Book Talk: Affective Bordering: Race, Deservingness and the Emotional Politics of Migration Control

Join us for a presentation and discussion of Billy Holzberg’s new monograph Affective Bordering: Race, Deservingness and the Emotional Politics of Migration Control. This book examines how affect and emotions work to secure and contest contemporary border regimes.

In times of heightened global displacement and intensified nationalism, the question of borders has moved to the centre of social and political analysis. What often remains unacknowledged in these theorisations, however, is that bordering is not merely a political, economic or symbolic practice; it is also an affective one that operates at the level of emotion and attachment. This book conceptualises the affective dimension of bordering practices by uncovering how emotions like anger, fear and hope work to reproduce and contest racialised distinctions between citizen and migrant in political and media discourse. It examines key events in the wake of the “refugee crisis” in Germany and traces how the initial hope and empathy of the long summer of migration of 2015 gave way to national anger, fear and shamelessness in the years following. The book challenges the assumption that positive emotions like compassion necessarily work as a counter to negative emotions like anger or fear and reveals the racial grammars of deservingness that shape border governance today. Combining queer feminist theories of affect with postcolonial border and migration studies, Affective Bordering offers a thought-provoking perspective on borders in today’s world.

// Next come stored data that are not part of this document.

(* ===== verification/Oid4vcData.v ===== *)
(** * OpenID4VC issuers: data

    The rows the issuance service works on, the agent it calls, and the state of a run.
    The status lists are those of [StatusList], which the state contains. *)

From S2P Require Import Prelude Js CommonService X509 CredentialTemplates CredentialOffer IssuerMetadata StatusList.

Open Scope Z_scope.

(** ** Rows *)

Record org_agents := OrgAgent {
  oa_id : string;
  oa_orgId : option string;
  orgDid : option string;
  oa_agentEndPoint : option string;
  orgAgentTypeId : option string;
  tenantId : option string;
}.

Record org_agents_type := OrgAgentType { at_id : string; at_agent : string }.

Record oidc_issuer := OidcIssuer {
  is_id : string;
  is_created : Z;
  is_createdBy : string;
  is_publicIssuerId : string;
  is_metadata : Json.value;
  is_authorizationServerUrl : string;
  is_orgAgentId : string;
  batchCredentialIssuanceSize : Z;
  is_orgId : option string;
  isPrimary : bool;
}.

(** The columns the builders read, and the others *)
Record template_row := TemplateRow {
  tr_template : credential_template;
  tr_description : option string;
  tr_canBeRevoked : bool;
  tr_issuerId : string;
  tr_noticeUrl : option string;
  tr_createdAt : Z;
  tr_updatedAt : Z;
}.
Definition tr_id (t : template_row) : string := t_id (tr_template t).
Definition tr_name (t : template_row) : string := t_name (tr_template t).

Record oid4vc_credential := Oid4vcCredential {
  oc_id : string;
  oc_orgId : string;
  oc_issuanceSessionId : string;
  oc_credentialOfferId : string;
  oc_state : string;
  oc_contextCorrelationId : string;
  oc_createdBy : string;
  oc_lastChangedBy : string;
  credentialConfigurationIds : list string;
  oc_issuedCredentials : list string;
  oc_publicIssuerId : string;
}.

(** ** The agent *)

Record status_details := StatusDetails { sd_listId : string; sd_index : Z; sd_listSize : Z }.

(** A built credential with the place in a status list it is given *)
Definition listed_credential : Type := BuiltCredential * option status_details.

Record offer_sent := OfferSent { of_offer : CredentialOfferPayload; of_credentials : list listed_credential }.

(** A credential of an offer that the caller assembled: what the service reads, the rest as
    it came *)
Record d2a_signer := D2aSigner { ds_method : option string; ds_x5c : any; ds_did : option string }.
Record d2a_credential := D2aCredential {
  dc_signerOptions : option d2a_signer;
  dc_format : option string;
  dc_statusListDetails : option status_details;
  dc_rest : Json.value;
}.
Record d2a_offer := D2aOffer { do_credentials : list d2a_credential; do_isRevocable : bool; do_rest : Json.value }.

Inductive agent_body :=
  | IssuerCreation (config : Json.value)
  | TemplatePayload (p : issuer_payload)
  | CredentialPayload (o : offer_sent)
  | D2aPayload (o : d2a_offer)
  | IssuanceMetadata (m : any)
  | NoPayload.

Record call := AgentCall { cl_cmd : string; cl_body : agent_body; cl_url : string; cl_orgId : string }.

(** What the agent service answers, depending on every call made before: a value, or an
    error with the properties that are read. *)
Record rpc_error := RpcError { re_message : string; re_statusCode : option Z; re_status : option Z }.
Class IssuerAgent := {
  on_agent : list call -> any + rpc_error;
  reading : nat -> Z;
}.

(** ** The state *)

Record world := World {
  agents : list org_agents;
  agent_types : list org_agents_type;
  issuers : list oidc_issuer;
  templates : list template_row;
  certificates : list X509.X509CertificateRecord;
  sessions : list oid4vc_credential;
  status : Service.state;
  calls : list call;
  ticks : nat;
}.

Definition set_issuers v (w : world) : world := World (agents w) (agent_types w) v (templates w) (certificates w) (sessions w) (status w) (calls w) (ticks w).
Definition set_templates v (w : world) : world := World (agents w) (agent_types w) (issuers w) v (certificates w) (sessions w) (status w) (calls w) (ticks w).
Definition set_sessions v (w : world) : world := World (agents w) (agent_types w) (issuers w) (templates w) (certificates w) v (status w) (calls w) (ticks w).
Definition set_status v (w : world) : world := World (agents w) (agent_types w) (issuers w) (templates w) (certificates w) (sessions w) v (calls w) (ticks w).
(** A transaction of the issuance repository that throws *)
Definition rollback (w w' : world) : world :=
  World (agents w) (agent_types w) (issuers w) (templates w) (certificates w) (sessions w) (status w') (calls w') (ticks w').

Section primitives.
Context {U : UuidSource} {A : IssuerAgent}.

(** Identifiers are drawn from the source that also names the status lists. *)
Definition fresh : eff world string := fun w =>
  let s := status w in
  (Ok (uuid (Service.uuids s)), set_status (Service.State (Service.lists s) (Service.issued s) (S (Service.uuids s)) (Service.draws s)) w).
Definition now : eff world Z := fun w =>
  (Ok (reading (ticks w)), World (agents w) (agent_types w) (issuers w) (templates w) (certificates w) (sessions w) (status w) (calls w) (S (ticks w))).
Definition placed (c : call) : eff world (list call) := fun w =>
  let cs := (calls w ++ [c])%list in
  (Ok cs, World (agents w) (agent_types w) (issuers w) (templates w) (certificates w) (sessions w) (status w) cs (ticks w)).
(** A call of the status list allocator *)
Definition allocator {B} (m : eff Service.state B) : eff world B := fun w => let '(r, s) := m (status w) in (r, set_status s w).

(** [natsCall]: the error it throws for one of the agent service, after [agent] *)
Definition agent (c : call) : eff world (any + rpc_error) := cs ← placed c; mret (on_agent cs).
Definition nats_error (e : rpc_error) : exn :=
  Exn HttpException (re_message e) (Some (num_or (re_statusCode e) (num_or (re_status e) 500))) None.
Definition natsCall (c : call) : eff world any :=
  answer ← agent c;
  match answer with inl response => mret response | inr e => throw (nats_error e) end.
End primitives.

Definition bad_request (m : string) : exn := http_exn BadRequestException m.
Definition not_found (m : string) : exn := http_exn NotFoundException m.
Definition conflict (m : string) : exn := http_exn ConflictException m.
Definition internal (m : string) : exn := http_exn InternalServerErrorException m.
Definition type_error {B} : eff world B := throw not_an_object.
Definition prisma_validation : exn := Exn PrismaError "Invalid value" None None.
Definition prisma_foreign_key : exn := Exn PrismaError "Foreign key constraint failed" None (Some "P2003").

The event will begin with a presentation by the author, Dr Billy Holzberg, introducing the book’s exploration of how affect and emotions work as a site of border making. Following this, a discussion with the panel (TBA) and the audience will reflect on the book’s key themes and their broader implications, offering an opportunity for rich dialogue and debate on the connection between affect, borders and racism.

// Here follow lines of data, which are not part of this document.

(* ===== verification/Oid4vcOffers.v ===== *)
(** * OpenID4VC issuers: credential offers

    The offers of [oid4vc-issuance.service.ts].  An offer of revocable credentials takes
    places in status lists, which are given back when it fails.  Their
    errors go through [ErrorHandler].  The messages of [oid4vc-issuance.controller.ts] follow. *)

From S2P Require Import Prelude Js JsonParse CommonUtils CommonService X509 CredentialTemplates CredentialOffer IssuerMetadata StatusList Oid4vcData Oid4vcRepository Oid4vcService.

Open Scope Z_scope.

Section offers.
Context {U : UuidSource} {A : IssuerAgent} {R : RandomSource} {V : ProcessEnv}.

(** ** Places in status lists

    While a request is served, the places it has taken so far are kept beside the world;
    they are what its handler gives back. *)

Definition request : Type := world * list (string * Z).
Definition serving {B} (m : eff world B) : eff request B := fun '(w, taken) => let '(r, w') := m w in (r, (w', taken)).
Definition took (p : string * Z) : eff request unit := modify (fun r => (r.1, r.2 ++ [p])%list).

Definition STATUS_LIST_HOST : option string := process_env "STATUS_LIST_HOST".
Definition no_host : exn := bad_request "Revocable SD-JWT is not supported as STATUS_LIST_HOST is not configured.".

Definition allocate_place (orgId did : string) : eff request status_details :=
  '(listId, index) ← serving (allocator (Service.allocate orgId did None));
  _ ← took (listId, index);
  mret (StatusDetails listId index Service.DEFAULT_STATUS_LIST_SIZE).

(** A place for every SD-JWT credential that has none *)
Fixpoint allocate_places (orgId did : string) (cs : list (bool * option status_details)) : eff request (list (option status_details)) :=
  match cs with
  | [] => mret []
  | (sd_jwt, details) :: cs' =>
      d ← (if sd_jwt && bool_decide (details = None :> option status_details) then p ← allocate_place orgId did; mret (Some p) else mret details);
      ds ← allocate_places orgId did cs';
      mret (d :: ds)
  end.

(** ** Signers *)

Definition certificate_of (c : X509.X509CertificateRecord) : X509CertificateRecord :=
  Certificate (X509.certificateBase64 c) (X509.validFrom c) (X509.expiry c).
Definition x5c_signer (c : X509.X509CertificateRecord) : ISignerOption := Signer X5C None (Some [X509.certificateBase64 c]) (X509.keyId c).

Definition missing_certificate (kind : string) : exn := not_found ("No active certificate(" +:+ kind +:+ ") found for issuer").

(** The signer of one template, and the certificate it signs with *)
Definition signer_of (orgId : string) (agentDid : option string) (t : template_row) : eff world (ISignerOption * list X509CertificateRecord) :=
  match t_signerOption (tr_template t) with
  | DID => mret (Signer DID_METHOD agentDid None None, [])
  | X509_P256 =>
      c ← getCurrentActiveCertificate orgId "P-256";
      match c with
      | None => throw (missing_certificate "p256")
      | Some c => if truthy_str (X509.keyId c) then mret (x5c_signer c, [certificate_of c])
          else throw (bad_request "Active certificate is missing keyId; re-import or re-issue the certificate.")
      end
  | X509_ED25519 =>
      c ← getCurrentActiveCertificate orgId "Ed25519";
      match c with
      | None => throw (missing_certificate "ed25519")
      | Some c => mret (x5c_signer c, [certificate_of c])
      end
  end.

Fixpoint signers_of (orgId : string) (agentDid : option string) (ts : list template_row) : eff world (list ISignerOption * list X509CertificateRecord) :=
  match ts with
  | [] => mret ([], [])
  | t :: ts' =>
      '(s, cs) ← signer_of orgId agentDid t;
      '(ss, css) ← signers_of orgId agentDid ts';
      mret (s :: ss, cs ++ css)%list
  end.

(** ** Sessions *)

(** The first of the properties that is truthy, the last one otherwise *)
Definition session_id (response : any) : result any :=
  a ← CommonService.prop "issuanceSessionId" response;
  if any_truthy a then Ok a else
  b ← CommonService.prop "credentialOfferId" response;
  if any_truthy b then Ok b else
  c ← CommonService.prop "id" response;
  if any_truthy c then Ok c else
  s ← CommonService.prop "issuanceSession" response;
  match s with None | Some Json.JNull => Ok None | _ => CommonService.prop "id" s end.

Definition statusListUri (listId : string) : string := template_str STATUS_LIST_HOST +:+ "/status-lists/" +:+ listId.

(** The places are recorded under the session that the agent names. *)
Fixpoint save_places (orgId : string) (sessionId : Json.value) (ds : list (option status_details)) : eff request unit :=
  match ds with
  | [] => mret tt
  | None :: ds' => save_places orgId sessionId ds'
  | Some d :: ds' =>
      _ ← (match sessionId with
           | Json.JStr s => serving (allocator (Service.saveCredentialAllocation orgId (s +:+ "-" +:+ pretty (sd_index d)) (sd_listId d) (sd_index d) s
               (statusListUri (sd_listId d))))
           | _ => throw prisma_validation
           end);
      save_places orgId sessionId ds'
  end.

(** The handler: every place taken is released, whatever the release answers. *)
Definition release_all (taken : list (string * Z)) : eff world unit :=
  for_each taken (fun '(listId, index) => try_catch (allocator (Service.release listId index)) (fun _ => mret tt)).

Definition with_places {B} (body : eff request B) (handler : exn -> exn) : eff world B := fun w =>
  match body (w, []) with
  | (Ok b, (w', _)) => (Ok b, w')
  | (Throw e, (w', taken)) => (Throw (handler e), (release_all taken w').2)
  end.

(** ** Creation *)

Record CreateOidcCredentialOffer := OfferRequest { or_dto : CreateOidcCredentialOfferDtoLike; or_noticeUrl : option string }.

(** [response.noticeUrl = url], which throws on a primitive *)
Definition with_notice (url : option string) (response : any) : result any :=
  if negb (truthy_str url) then Ok response else
  match response with
  | Some (Json.JObj fs) => Ok (Some (Json.JObj (Json.set_field "noticeUrl" (Json.JStr (default "" url)) fs)))
  | Some (Json.JArr vs) => Ok (Some (Json.JArr vs))
  | _ => Throw (js_error "Cannot create property 'noticeUrl'")
  end.

Definition notice_of (q : CreateOidcCredentialOffer) (templateIds : list string) : eff world (option string) :=
  match templateIds with
  | [id] => t ← getTemplateById id; mret (t ≫= tr_noticeUrl)
  | _ => mret (or_noticeUrl q)
  end.

(** Places for the credentials of an offer, when it is revocable *)
Definition places (orgId : string) (revocable : bool) (missing_did : string) (cs : list (bool * option status_details)) : eff request (list (option status_details)) :=
  if negb (revocable && existsb fst cs) then mret (map snd cs) else
  if negb (truthy_str STATUS_LIST_HOST) then throw no_host else
  agentDetails ← serving (getAgentEndPoint orgId);
  if negb (truthy_str (orgDid agentDetails)) then throw (bad_request missing_did)
  else allocate_places orgId (default "" (orgDid agentDetails)) cs.

Definition is_sd_jwt (c : BuiltCredential) : bool := bool_decide (b_format c = SdJwtVc).

Definition with_issuer (public : string) (o : CredentialOfferPayload) : CredentialOfferPayload :=
  Offer (o_credentials o) (Some public) (o_isRevocable o) (o_flow o).

(** The request until the agent answers: its answer, the places, and the session named by
    the answer *)
Definition build_offer (q : CreateOidcCredentialOffer) (orgId issuerId : string) : eff world (CredentialOfferPayload * string) :=
  ts ← getTemplateByIds (extractTemplateIds (Some (map (fun c => Some (templateId c)) (credentials (or_dto q))))) issuerId;
  agentDetails ← getAgentEndPoint orgId;
  '(signers, certs) ← signers_of orgId (orgDid agentDetails) ts;
  issuer ← getOidcIssuerDetailsById issuerId;
  offer ← lift (buildCredentialOfferPayload (or_dto q) (map tr_template ts)
    (Some (is_publicIssuerId issuer, Some (is_authorizationServerUrl issuer +:+ "/oid4vci/" +:+ is_publicIssuerId issuer))) signers certs);
  issuerDetails ← getOidcIssuerDetailsById issuerId;
  endPoint ← getAgentEndpoint orgId;
  url ← agent_url endPoint "create-oid4vc-credential-offer" (Some (is_publicIssuerId issuerDetails));
  mret (with_issuer (is_publicIssuerId issuerDetails) offer, url).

For more information about the book, visit Manchester University Press.

About the speaker

Dr Billy Holzberg is a Lecturer in Social Justice at the Centre for Public Policy Research at King’s College London. He is an interdisciplinary scholar of social justice with a focus on the intersections of sexuality, race, and migration. Blending transnational queer and feminist theory, affect theory, and critical migration studies, his work explores the affective and sexual dynamics that shape growing nationalisms and intensified border regimes.

All are welcome! We encourage participation from students, staff, and anyone interested in migration, affect, and social justice.